***** Data shown *****

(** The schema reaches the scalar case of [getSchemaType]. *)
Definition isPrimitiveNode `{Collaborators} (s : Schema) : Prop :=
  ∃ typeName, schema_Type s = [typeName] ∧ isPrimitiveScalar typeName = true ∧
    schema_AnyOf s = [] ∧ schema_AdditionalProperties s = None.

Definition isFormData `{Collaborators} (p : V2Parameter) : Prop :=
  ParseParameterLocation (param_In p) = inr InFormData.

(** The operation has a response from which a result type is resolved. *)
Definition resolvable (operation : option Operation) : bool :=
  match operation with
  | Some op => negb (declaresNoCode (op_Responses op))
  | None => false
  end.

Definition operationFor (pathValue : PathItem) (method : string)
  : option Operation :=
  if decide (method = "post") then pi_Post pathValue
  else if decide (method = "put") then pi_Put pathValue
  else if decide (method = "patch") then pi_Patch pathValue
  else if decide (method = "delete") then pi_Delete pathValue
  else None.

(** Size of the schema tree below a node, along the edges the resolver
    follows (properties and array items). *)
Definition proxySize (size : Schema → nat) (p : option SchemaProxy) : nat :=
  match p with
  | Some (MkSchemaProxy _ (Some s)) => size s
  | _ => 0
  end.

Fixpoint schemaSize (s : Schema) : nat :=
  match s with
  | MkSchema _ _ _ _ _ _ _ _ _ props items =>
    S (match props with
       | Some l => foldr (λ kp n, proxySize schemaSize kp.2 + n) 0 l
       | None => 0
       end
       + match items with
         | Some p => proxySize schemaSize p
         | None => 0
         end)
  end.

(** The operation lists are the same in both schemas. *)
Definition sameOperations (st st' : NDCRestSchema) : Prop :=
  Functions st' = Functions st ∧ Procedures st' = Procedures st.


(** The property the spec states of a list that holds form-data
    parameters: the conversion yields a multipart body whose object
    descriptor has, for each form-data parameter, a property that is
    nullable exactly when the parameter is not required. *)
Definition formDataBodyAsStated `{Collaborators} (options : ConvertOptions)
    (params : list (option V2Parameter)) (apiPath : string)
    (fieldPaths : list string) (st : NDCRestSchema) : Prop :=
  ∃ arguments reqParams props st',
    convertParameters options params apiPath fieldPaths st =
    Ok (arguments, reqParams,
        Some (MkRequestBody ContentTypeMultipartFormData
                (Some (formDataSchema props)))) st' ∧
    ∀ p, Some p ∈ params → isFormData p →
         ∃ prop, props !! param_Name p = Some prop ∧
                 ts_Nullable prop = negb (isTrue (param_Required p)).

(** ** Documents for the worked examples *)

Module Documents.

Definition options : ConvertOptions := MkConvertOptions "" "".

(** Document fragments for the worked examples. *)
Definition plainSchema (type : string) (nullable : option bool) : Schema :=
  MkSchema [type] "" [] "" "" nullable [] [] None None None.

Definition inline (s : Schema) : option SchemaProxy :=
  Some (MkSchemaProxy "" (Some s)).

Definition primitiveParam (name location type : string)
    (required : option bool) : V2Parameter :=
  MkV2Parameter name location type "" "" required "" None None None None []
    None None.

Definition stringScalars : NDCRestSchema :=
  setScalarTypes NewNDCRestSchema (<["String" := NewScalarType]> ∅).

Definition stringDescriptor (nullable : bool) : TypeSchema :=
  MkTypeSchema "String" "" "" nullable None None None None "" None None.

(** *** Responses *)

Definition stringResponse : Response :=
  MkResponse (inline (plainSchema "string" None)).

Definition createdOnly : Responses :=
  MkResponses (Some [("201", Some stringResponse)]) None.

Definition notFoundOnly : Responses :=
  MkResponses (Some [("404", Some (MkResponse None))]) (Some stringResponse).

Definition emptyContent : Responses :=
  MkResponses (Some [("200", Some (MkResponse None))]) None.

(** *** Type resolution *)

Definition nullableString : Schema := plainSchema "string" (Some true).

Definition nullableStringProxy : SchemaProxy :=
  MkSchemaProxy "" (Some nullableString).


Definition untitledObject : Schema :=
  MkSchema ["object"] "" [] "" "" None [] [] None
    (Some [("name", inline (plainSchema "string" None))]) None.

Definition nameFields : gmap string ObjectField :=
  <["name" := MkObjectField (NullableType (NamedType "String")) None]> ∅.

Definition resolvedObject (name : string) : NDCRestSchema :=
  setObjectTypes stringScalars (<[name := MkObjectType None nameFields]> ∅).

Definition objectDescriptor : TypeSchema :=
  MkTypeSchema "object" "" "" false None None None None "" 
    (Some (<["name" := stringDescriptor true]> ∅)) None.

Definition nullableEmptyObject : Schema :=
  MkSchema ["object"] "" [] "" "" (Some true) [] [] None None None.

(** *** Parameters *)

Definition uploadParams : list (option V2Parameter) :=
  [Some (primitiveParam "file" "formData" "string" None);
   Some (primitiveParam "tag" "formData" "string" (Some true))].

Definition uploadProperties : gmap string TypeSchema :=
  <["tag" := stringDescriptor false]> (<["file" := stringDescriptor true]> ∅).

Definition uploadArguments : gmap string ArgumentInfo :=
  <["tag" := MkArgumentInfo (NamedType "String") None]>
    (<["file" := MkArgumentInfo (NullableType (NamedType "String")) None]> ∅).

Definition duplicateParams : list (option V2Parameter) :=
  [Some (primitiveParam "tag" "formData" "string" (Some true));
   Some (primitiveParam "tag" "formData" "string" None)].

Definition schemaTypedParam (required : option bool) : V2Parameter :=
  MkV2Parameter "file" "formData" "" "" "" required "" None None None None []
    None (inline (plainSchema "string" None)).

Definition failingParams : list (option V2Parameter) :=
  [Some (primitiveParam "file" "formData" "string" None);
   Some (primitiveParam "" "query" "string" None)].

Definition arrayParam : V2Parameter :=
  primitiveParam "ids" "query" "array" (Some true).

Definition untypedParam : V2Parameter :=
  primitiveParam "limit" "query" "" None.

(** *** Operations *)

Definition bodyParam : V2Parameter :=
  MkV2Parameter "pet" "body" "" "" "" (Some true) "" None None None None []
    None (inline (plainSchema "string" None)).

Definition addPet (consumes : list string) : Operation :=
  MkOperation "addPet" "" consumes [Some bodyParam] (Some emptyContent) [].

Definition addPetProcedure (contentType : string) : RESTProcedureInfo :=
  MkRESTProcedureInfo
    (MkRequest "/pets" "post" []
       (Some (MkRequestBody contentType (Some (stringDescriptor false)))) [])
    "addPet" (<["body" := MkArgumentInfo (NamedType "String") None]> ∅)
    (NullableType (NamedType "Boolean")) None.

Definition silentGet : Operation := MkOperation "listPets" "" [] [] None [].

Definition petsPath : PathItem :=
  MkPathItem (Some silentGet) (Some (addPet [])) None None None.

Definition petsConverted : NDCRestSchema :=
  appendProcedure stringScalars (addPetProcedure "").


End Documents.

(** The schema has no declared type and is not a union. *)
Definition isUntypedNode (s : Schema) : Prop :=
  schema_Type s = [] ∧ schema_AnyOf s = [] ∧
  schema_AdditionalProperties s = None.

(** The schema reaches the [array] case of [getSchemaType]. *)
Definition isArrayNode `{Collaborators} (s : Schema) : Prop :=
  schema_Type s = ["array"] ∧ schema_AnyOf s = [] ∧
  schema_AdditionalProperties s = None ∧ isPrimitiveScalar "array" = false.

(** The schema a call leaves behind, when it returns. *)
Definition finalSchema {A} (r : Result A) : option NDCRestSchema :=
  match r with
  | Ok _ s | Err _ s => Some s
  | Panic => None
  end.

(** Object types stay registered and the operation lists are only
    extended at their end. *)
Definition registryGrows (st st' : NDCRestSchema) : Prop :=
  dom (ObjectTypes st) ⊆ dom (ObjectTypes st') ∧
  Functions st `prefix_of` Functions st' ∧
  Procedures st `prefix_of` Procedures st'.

*****

Assignment
The answer should consist of all the lines above, retyped exactly.

Completed task
(** The schema reaches the scalar case of [getSchemaType]. *)
Definition isPrimitiveNode `{Collaborators} (s : Schema) : Prop :=
  ∃ typeName, schema_Type s = [typeName] ∧ isPrimitiveScalar typeName = true ∧
    schema_AnyOf s = [] ∧ schema_AdditionalProperties s = None.

Definition isFormData `{Collaborators} (p : V2Parameter) : Prop :=
  ParseParameterLocation (param_In p) = inr InFormData.

(** The operation has a response from which a result type is resolved. *)
Definition resolvable (operation : option Operation) : bool :=
  match operation with
  | Some op => negb (declaresNoCode (op_Responses op))
  | None => false
  end.

Definition operationFor (pathValue : PathItem) (method : string)
  : option Operation :=
  if decide (method = "post") then pi_Post pathValue
  else if decide (method = "put") then pi_Put pathValue
  else if decide (method = "patch") then pi_Patch pathValue
  else if decide (method = "delete") then pi_Delete pathValue
  else None.

(** Size of the schema tree below a node, along the edges the resolver
    follows (properties and array items). *)
Definition proxySize (size : Schema → nat) (p : option SchemaProxy) : nat :=
  match p with
  | Some (MkSchemaProxy _ (Some s)) => size s
  | _ => 0
  end.

Fixpoint schemaSize (s : Schema) : nat :=
  match s with
  | MkSchema _ _ _ _ _ _ _ _ _ props items =>
    S (match props with
       | Some l => foldr (λ kp n, proxySize schemaSize kp.2 + n) 0 l
       | None => 0
       end
       + match items with
         | Some p => proxySize schemaSize p
         | None => 0
         end)
  end.

(** The operation lists are the same in both schemas. *)
Definition sameOperations (st st' : NDCRestSchema) : Prop :=
  Functions st' = Functions st ∧ Procedures st' = Procedures st.


(** The property the spec states of a list that holds form-data
    parameters: the conversion yields a multipart body whose object
    descriptor has, for each form-data parameter, a property that is
    nullable exactly when the parameter is not required. *)
Definition formDataBodyAsStated `{Collaborators} (options : ConvertOptions)
    (params : list (option V2Parameter)) (apiPath : string)
    (fieldPaths : list string) (st : NDCRestSchema) : Prop :=
  ∃ arguments reqParams props st',
    convertParameters options params apiPath fieldPaths st =
    Ok (arguments, reqParams,
        Some (MkRequestBody ContentTypeMultipartFormData
                (Some (formDataSchema props)))) st' ∧
    ∀ p, Some p ∈ params → isFormData p →
         ∃ prop, props !! param_Name p = Some prop ∧
                 ts_Nullable prop = negb (isTrue (param_Required p)).

(** ** Documents for the worked examples *)

Module Documents.

Definition options : ConvertOptions := MkConvertOptions "" "".

(** Document fragments for the worked examples. *)
Definition plainSchema (type : string) (nullable : option bool) : Schema :=
  MkSchema [type] "" [] "" "" nullable [] [] None None None.

Definition inline (s : Schema) : option SchemaProxy :=
  Some (MkSchemaProxy "" (Some s)).

Definition primitiveParam (name location type : string)
    (required : option bool) : V2Parameter :=
  MkV2Parameter name location type "" "" required "" None None None None []
    None None.

Definition stringScalars : NDCRestSchema :=
  setScalarTypes NewNDCRestSchema (<["String" := NewScalarType]> ∅).

Definition stringDescriptor (nullable : bool) : TypeSchema :=
  MkTypeSchema "String" "" "" nullable None None None None "" None None.

(** *** Responses *)

Definition stringResponse : Response :=
  MkResponse (inline (plainSchema "string" None)).

Definition createdOnly : Responses :=
  MkResponses (Some [("201", Some stringResponse)]) None.

Definition notFoundOnly : Responses :=
  MkResponses (Some [("404", Some (MkResponse None))]) (Some stringResponse).

Definition emptyContent : Responses :=
  MkResponses (Some [("200", Some (MkResponse None))]) None.

(** *** Type resolution *)

Definition nullableString : Schema := plainSchema "string" (Some true).

Definition nullableStringProxy : SchemaProxy :=
  MkSchemaProxy "" (Some nullableString).


Definition untitledObject : Schema :=
  MkSchema ["object"] "" [] "" "" None [] [] None
    (Some [("name", inline (plainSchema "string" None))]) None.

Definition nameFields : gmap string ObjectField :=
  <["name" := MkObjectField (NullableType (NamedType "String")) None]> ∅.

Definition resolvedObject (name : string) : NDCRestSchema :=
  setObjectTypes stringScalars (<[name := MkObjectType None nameFields]> ∅).

Definition objectDescriptor : TypeSchema :=
  MkTypeSchema "object" "" "" false None None None None "" 
    (Some (<["name" := stringDescriptor true]> ∅)) None.

Definition nullableEmptyObject : Schema :=
  MkSchema ["object"] "" [] "" "" (Some true) [] [] None None None.

(** *** Parameters *)

Definition uploadParams : list (option V2Parameter) :=
  [Some (primitiveParam "file" "formData" "string" None);
   Some (primitiveParam "tag" "formData" "string" (Some true))].

Definition uploadProperties : gmap string TypeSchema :=
  <["tag" := stringDescriptor false]> (<["file" := stringDescriptor true]> ∅).

Definition uploadArguments : gmap string ArgumentInfo :=
  <["tag" := MkArgumentInfo (NamedType "String") None]>
    (<["file" := MkArgumentInfo (NullableType (NamedType "String")) None]> ∅).

Definition duplicateParams : list (option V2Parameter) :=
  [Some (primitiveParam "tag" "formData" "string" (Some true));
   Some (primitiveParam "tag" "formData" "string" None)].

Definition schemaTypedParam (required : option bool) : V2Parameter :=
  MkV2Parameter "file" "formData" "" "" "" required "" None None None None []
    None (inline (plainSchema "string" None)).

Definition failingParams : list (option V2Parameter) :=
  [Some (primitiveParam "file" "formData" "string" None);
   Some (primitiveParam "" "query" "string" None)].

Definition arrayParam : V2Parameter :=
  primitiveParam "ids" "query" "array" (Some true).

Definition untypedParam : V2Parameter :=
  primitiveParam "limit" "query" "" None.

(** *** Operations *)

Definition bodyParam : V2Parameter :=
  MkV2Parameter "pet" "body" "" "" "" (Some true) "" None None None None []
    None (inline (plainSchema "string" None)).

Definition addPet (consumes : list string) : Operation :=
  MkOperation "addPet" "" consumes [Some bodyParam] (Some emptyContent) [].

Definition addPetProcedure (contentType : string) : RESTProcedureInfo :=
  MkRESTProcedureInfo
    (MkRequest "/pets" "post" []
       (Some (MkRequestBody contentType (Some (stringDescriptor false)))) [])
    "addPet" (<["body" := MkArgumentInfo (NamedType "String") None]> ∅)
    (NullableType (NamedType "Boolean")) None.

Definition silentGet : Operation := MkOperation "listPets" "" [] [] None [].

Definition petsPath : PathItem :=
  MkPathItem (Some silentGet) (Some (addPet [])) None None None.

Definition petsConverted : NDCRestSchema :=
  appendProcedure stringScalars (addPetProcedure "").


End Documents.

(** The schema has no declared type and is not a union. *)
Definition isUntypedNode (s : Schema) : Prop :=
  schema_Type s = [] ∧ schema_AnyOf s = [] ∧
  schema_AdditionalProperties s = None.

(** The schema reaches the [array] case of [getSchemaType]. *)
Definition isArrayNode `{Collaborators} (s : Schema) : Prop :=
  schema_Type s = ["array"] ∧ schema_AnyOf s = [] ∧
  schema_AdditionalProperties s = None ∧ isPrimitiveScalar "array" = false.

(** The schema a call leaves behind, when it returns. *)
Definition finalSchema {A} (r : Result A) : option NDCRestSchema :=
  match r with
  | Ok _ s | Err _ s => Some s
  | Panic => None
  end.

(** Object types stay registered and the operation lists are only
    extended at their end. *)
Definition registryGrows (st st' : NDCRestSchema) : Prop :=
  dom (ObjectTypes st) ⊆ dom (ObjectTypes st') ∧
  Functions st `prefix_of` Functions st' ∧
  Procedures st `prefix_of` Procedures st'.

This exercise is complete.